(* ===== verification/Wpa2RuntimeTests.v ===== *)
(** * Wpa2RuntimeTests: the tests of wpa2_runtime.rs

    Over the primitives of [Primitives]; the frames of the access point are
    built as in [Wpa2Tests]. *)

From Stdlib Require Import Strings.String.
From S2P Require Import Prelude Crypto Protocol Control Bus Device Data Station Runtime Wpa2 Wpa2Runtime TestSupport Primitives DeviceTests StationTests Wpa2Tests.
#[local] Open Scope Z_scope.

#[local] Existing Instances real_sha256 real_hmac real_pbkdf2 real_aes.

Definition GTK : list Z := replicate 16 0x44.
Definition COMMAND_BUFFER : Z := 0xb0001000.
Definition COMMAND_BUFFER_HOST : Z := 0x000c1000.
Definition COMMAND_AVAILABLE_DEQUEUE : Z := 0xa4007000.

(** ** The fake bus: the commands that were written to the command buffer *)

Definition Wpa2Bus : Type := list Z.

Definition Wpa2Bus_read : M (Wpa2Bus * list Z) unit unit := fun '(commands, data) =>
  let data := zeros (len data) in
  let data := if len data =? 4 then to_le 4 COMMAND_BUFFER else data in
  (Ok tt, (commands, data)).

Definition Wpa2Bus_write (address : Z) (data : list Z) : M Wpa2Bus unit unit := fun commands =>
  let word at_ := from_le (take 4 (drop at_ data)) in
  if (address =? COMMAND_BUFFER_HOST) && (24 <=? len data) && (word 8%nat =? 3)
  then (Ok tt, commands ++ [word 20%nat])
  else (Ok tt, commands).

#[local] Instance Wpa2Bus_ops : BusOps Wpa2Bus unit := {
  bus_read_status _ := mret 0;
  bus_write_status _ _ := mret tt;
  bus_read _ := Wpa2Bus_read;
  bus_write := Wpa2Bus_write }.
#[local] Instance Wpa2Delay : DelayOps Wpa2Bus := { delay_ms _ commands := commands }.

(** ** Helpers *)

Definition wpa2_queues : HpqmInfo :=
  mkHpqmInfo (mkHpq 0xa4006004 0xa4006000) (mkHpq 0xa4006014 0xa4006010)
    (mkHpq 0xa4006024 0xa4006020) (mkHpq 0xa4007004 COMMAND_AVAILABLE_DEQUEUE)
    [mkHpq 0xa4006034 0xa4006030; mkHpq 0xa4006044 0xa4006040; mkHpq 0xa4006054 0xa4006050].

(** [NativeDriver<TestBus, 1, 2>] *)
Definition TX_COUNT : Z := 2.
Definition driver : res DataLayoutError.t (NativeDriver Wpa2Bus) :=
  driver ← NativeDriver_new 1 TX_COUNT [] 64 600 1 0 0;
  let driver := set_device (Device_initialize_for_test wpa2_queues 0xb7001000 (nd_device driver)) driver in
  Ok (set_station (prepare_security_for_test PEER (nd_station driver)) driver).

Definition status_header (command_event : Z) : UmacHeader := mkUmacHeader 0 1 command_event 0 0 1 0 0.
Definition status_event (command : UmacCommand.t) (status : Z) : ControlEvent.t :=
  ControlEvent.CommandStatus (status_header 292) (UmacCommand.to_u32 command) status.

(** [ethernet_eapol] is the same function on four bytes. *)
Definition ethernet_frame (payload : list Z) : list Z :=
  edited (zeros (EAPOL_ETHERNET_HEADER_LEN + len payload))
    [(0, LOCAL); (6, PEER); (12, to_be 2 EAPOL_ETHERTYPE); (14, payload)].

(** [derive_ptk] of the test: the addresses and the nonces in their order, and
    three blocks of 20 bytes, cut to 48. *)
Definition expected_ptk : list Z :=
  let context := edited (zeros 76) [(0, LOCAL); (6, PEER); (12, SNONCE); (44, ANONCE)] in
  take 48 (flat_map (fun counter =>
    hmac_sha1 (replicate 32 0x33) (b "Pairwise key expansion" ++ [0] ++ context ++ [counter]))
    (counting 3)).

Definition ap_frame (info : list Z) (replay : Z) (nonce key_data : list Z) (ptk : option (list Z))
    : list Z :=
  build_authenticator_frame (flags (KEY_DESCRIPTOR_VERSION_HMAC_SHA1_AES :: info)) replay nonce
    key_data ptk.
Definition wrapped_gtk (ptk gtk : list Z) : list Z :=
  aes_key_wrap_for_test (kek ptk) (gtk_key_data gtk).

Definition ap_pairwise_message1 : list Z := ap_frame [KEY_INFO_PAIRWISE; KEY_INFO_ACK] 1 ANONCE [] None.
Definition ap_pairwise_message3 (ptk : list Z) : list Z :=
  ap_frame [KEY_INFO_PAIRWISE; KEY_INFO_INSTALL; KEY_INFO_ACK; KEY_INFO_MIC; KEY_INFO_SECURE;
            KEY_INFO_ENCRYPTED] 2 ANONCE (wrapped_gtk ptk GTK) (Some ptk).
Definition ap_group_message1 (ptk : list Z) : list Z :=
  ap_frame [KEY_INFO_ACK; KEY_INFO_MIC; KEY_INFO_SECURE; KEY_INFO_ENCRYPTED] 3 (zeros 32)
    (wrapped_gtk ptk (replicate 16 0x55)) (Some ptk).

Abbreviation world := (Wpa2Runtime * NativeDriver Wpa2Bus)%type.
Abbreviation runtime_error := (Wpa2RuntimeError.t unit).

(** A new coordinator and a driver that is securing a connection. *)
Definition with_runtime (P : Wpa2Runtime -> NativeDriver Wpa2Bus -> Prop) : Prop :=
  let? supplicant := new_supplicant in
  let? driver := driver in
  P (Wpa2Runtime_new supplicant 0) driver.

(** A call on both. *)
Definition step {A} (m : M world runtime_error A) (runtime : Wpa2Runtime)
    (driver : NativeDriver Wpa2Bus)
    (P : res runtime_error A -> Wpa2Runtime -> NativeDriver Wpa2Bus -> Prop) : Prop :=
  let '(r, (runtime, driver)) := m (runtime, driver) in P r runtime driver.

Definition recovering (driver : NativeDriver Wpa2Bus) : bool :=
  bool_decide (nd_state driver = DriverState.Recovering).

(** ** Failures *)

Definition malformed_eapol_forces_driver_recovery : Prop :=
  with_runtime (fun runtime driver =>
    step (on_ethernet_frame TX_COUNT (zeros 8)) runtime driver (fun result runtime driver =>
      result = Err Wpa2RuntimeError.FrameTooShort /\
      wr_state runtime = Wpa2RuntimeState.Failed /\
      nd_state driver = DriverState.Recovering)).

Definition exact_pending_retransmission_is_ignored_without_extending_the_deadline : Prop :=
  with_runtime (fun runtime driver =>
    let payload := [2; 3; 0; 0] in
    let frame := ethernet_frame payload in
    let runtime := set_wr_state Wpa2RuntimeState.AwaitingPairwiseKeyStatus runtime in
    let runtime := set_remaining_ms (Some 123) runtime in
    let runtime := set_last_input_digest (Some (input_digest payload)) runtime in
    step (on_ethernet_frame TX_COUNT frame) runtime driver (fun progress runtime driver =>
      progress = Ok Wpa2Progress.NoChange /\
      wr_state runtime = Wpa2RuntimeState.AwaitingPairwiseKeyStatus /\
      wr_remaining_ms runtime = Some 123 /\
      recovering driver = false)).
---------------
__DIRECTIONS__
Take every line above that includes the string "ANONCE" and return it.

__EXERCISE ANSWER__
  let context := edited (zeros 76) [(0, LOCAL); (6, PEER); (12, SNONCE); (44, ANONCE)] in
Definition ap_pairwise_message1 : list Z := ap_frame [KEY_INFO_PAIRWISE; KEY_INFO_ACK] 1 ANONCE [] None.
            KEY_INFO_ENCRYPTED] 2 ANONCE (wrapped_gtk ptk GTK) (Some ptk).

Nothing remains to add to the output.